Sevk yazısında, şu ifadelere yer verildi:

"Şüpheli Emine Ayşe Barım'ın Gezi Parkı olaylarının başlangıç tarihi aralığında şahsın sahibi olduğu ID İletişim Danışmanlık AŞ isimli firmasına bağlı toplumda tanınan oyunculardan 29 Mayıs ve 2 Haziran 2013 arasında sık sık, ardışık günler ve saatlerde defalarca görüştüğü, Kendi şirketine bağlı sanatçılarla Gezi olaylarına fiilen katılarak eylemlerin kitleselliğini arttırma çabası içerisinde olduğu açık kaynak çalışmalarında tespit edilmiştir"

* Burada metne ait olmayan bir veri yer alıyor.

Lemma clearFieldError_unregistered fieldId s :
  fields s !! fieldId = None → clearFieldError fieldId s = Some (tt, s).
Proof. intros Hf. unfold clearFieldError. unfold_M. by rewrite Hf. Qed.

Lemma clearFieldError_registered fieldId s ref c p :
  fields s !! fieldId = Some ref → controls s !! ref = Some c →
  containers s !! Dom.parentElement c = Some p →
  clearFieldError fieldId s = Some (tt, cleared fieldId ref c p s).
Proof.
  intros Hf Hc Hp. unfold clearFieldError. unfold_M. rewrite Hf, Hc.
  unfold_M. by rewrite Hp.
Qed.

Lemma error_node_matches message :
  Dom.matches (js "form-field__error")
    {| Dom.nodeClasses := {[js "form-field__error"]};
       Dom.textContent := message;
       Dom.nodeAttrs := {[js "role" := js "alert"]} |} = true.
Proof. unfold Dom.matches. apply bool_decide_eq_true_2. set_solver. Qed.

Lemma difference_again (X Y : gset jsstring) : X ∖ Y ∖ Y = X ∖ Y.
Proof. set_solver. Qed.

Lemma shown_shown fieldId message s ref c p :
  controls s !! ref = Some c →
  containers s !! Dom.parentElement c = Some p →
  length (errorDisplays p) ≤ 1 →
  let s1 := shown fieldId message ref c p s in
  ∃ c1 p1, controls s1 !! ref = Some c1
    ∧ containers s1 !! Dom.parentElement c1 = Some p1
    ∧ shown fieldId message ref c1 p1 s1 = s1.
Proof.
  intros Hc Hp Hone s1.
  pose proof (lookup_lt_Some _ _ _ Hc) as Hlc.
  pose proof (lookup_lt_Some _ _ _ Hp) as Hlp.
  eexists _, _. split; [|split].
  - cbn. by apply list_lookup_insert_eq.
  - cbn. by apply list_lookup_insert_eq.
  - unfold s1, shown, set_containers, set_controls, set_errors. cbn.
    rewrite insert_insert_eq, !list_insert_insert_eq.
    unfold Dom.setAttribute, Dom.setClassList. cbn.
    rewrite insert_insert_eq, <- !(assoc_L (∪)), !union_idemp_L.
    rewrite removeFirst_app_fresh
      by (apply error_node_matches || by apply single_display_removed).
    done.
Qed.

Lemma cleared_cleared fieldId s ref c p :
  controls s !! ref = Some c →
  containers s !! Dom.parentElement c = Some p →
  length (errorDisplays p) ≤ 1 →
  let s1 := cleared fieldId ref c p s in
  ∃ c1 p1, controls s1 !! ref = Some c1
    ∧ containers s1 !! Dom.parentElement c1 = Some p1
    ∧ cleared fieldId ref c1 p1 s1 = s1.
Proof.
  intros Hc Hp Hone s1.
  pose proof (lookup_lt_Some _ _ _ Hc) as Hlc.
  pose proof (lookup_lt_Some _ _ _ Hp) as Hlp.
  eexists _, _. split; [|split].
  - cbn. by apply list_lookup_insert_eq.
  - cbn. by apply list_lookup_insert_eq.
  - unfold s1, cleared, set_containers, set_controls, set_errors. cbn.
    rewrite delete_delete_eq, !list_insert_insert_eq.
    unfold Dom.setAttribute, Dom.setClassList. cbn.
    rewrite insert_insert_eq.
    rewrite removeFirst_none by (by apply single_display_removed).
    by rewrite !difference_again.
Qed.

(** C9, amended. On a field the presenter can act on, whose container
    shows at most one error display, a second [showFieldError] with the
    same message and a second [clearFieldError] change nothing. *)
Theorem presenter_idempotent s fieldId message :
  presentable s fieldId →
  ∃ s1 s2,
    showFieldError fieldId message s = Some (tt, s1)
    ∧ showFieldError fieldId message s1 = Some (tt, s1)
    ∧ clearFieldError fieldId s = Some (tt, s2)
    ∧ clearFieldError fieldId s2 = Some (tt, s2).
Proof.
  unfold presentable. intros Hp.
  destruct (fields s !! fieldId) as [ref|] eqn:Hf.
  - destruct (controls s !! ref) as [c|] eqn:Hc; [|done].
    destruct (containers s !! Dom.parentElement c) as [p|] eqn:Hpar; [|done].
    destruct (shown_shown fieldId message s ref c p Hc Hpar Hp)
      as (c1 & p1 & Hc1 & Hp1 & Hs1).
    destruct (cleared_cleared fieldId s ref c p Hc Hpar Hp)
      as (c2 & p2 & Hc2 & Hp2 & Hs2).
    exists (shown fieldId message ref c p s), (cleared fieldId ref c p s).
    split; [by apply showFieldError_registered|].
    split; [by rewrite (showFieldError_registered _ _ _ ref c1 p1), Hs1|].
    split; [by apply clearFieldError_registered|].
    by rewrite (clearFieldError_registered _ _ ref c2 p2), Hs2.
  - exists s, s. by rewrite showFieldError_unregistered, clearFieldError_unregistered.
Qed.

End presenter.

(** ** A validation pass *)

Section pass_facts.

Lemma set_trace_id s : set_trace (trace s) s = s.
Proof. by destruct s. Qed.

Lemma callValidator_invoke now name value arg s :
  callValidator now name value arg s =
    match Pass.invoke (validators s) now name value arg with
    | Some r => Some (r, set_trace (trace s ++ [(name, r)]) s)
    | None => None
    end.
Proof.
  unfold callValidator, Pass.invoke. unfold_M.
  by destruct (validators s !! name).
Qed.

Barım'ın menajerlik şirketine bağlı oyuncuların 2021'de Türkiye'de yaşanan orman yangını ve depremlerden sonra Türkiye'yi uluslararası arenada yetersiz gösterme adına sosyal medyadaki "#HelpTurkey" kampanyasına eş zamanlı olarak katıldıkları,

Şirketin faaliyetlerinin amacının dışına çıkarak etki ajanlığına yöneldiği, iş yerinde yapılan aramada ise #Occupygezi - solidariedade com o poyo Turco (Gezi işgali- Türk halkıyla dayanışma) ibareli dokümanlar bulunduğu kaydedildi.

Yazıda, Barım'ın Gezi Davası'nın ana faillerinden firari sanık Mehmet Ali Alabora ve Çiğdem Mater Utku ile doğrudan irtibatlı olmasının yanında kendisinin irade gösteren, danışılan ve onayı alınan kişi olarak tespit edildiği vurgulandı.

Ayşe Barım soruşturmasında tanık olarak beyan veren oyunculardan Halit Ergenç ile Rıza Kocaoğlu’na "yalan tanıklık" suçlamasıyla soruşturma başlatıldı.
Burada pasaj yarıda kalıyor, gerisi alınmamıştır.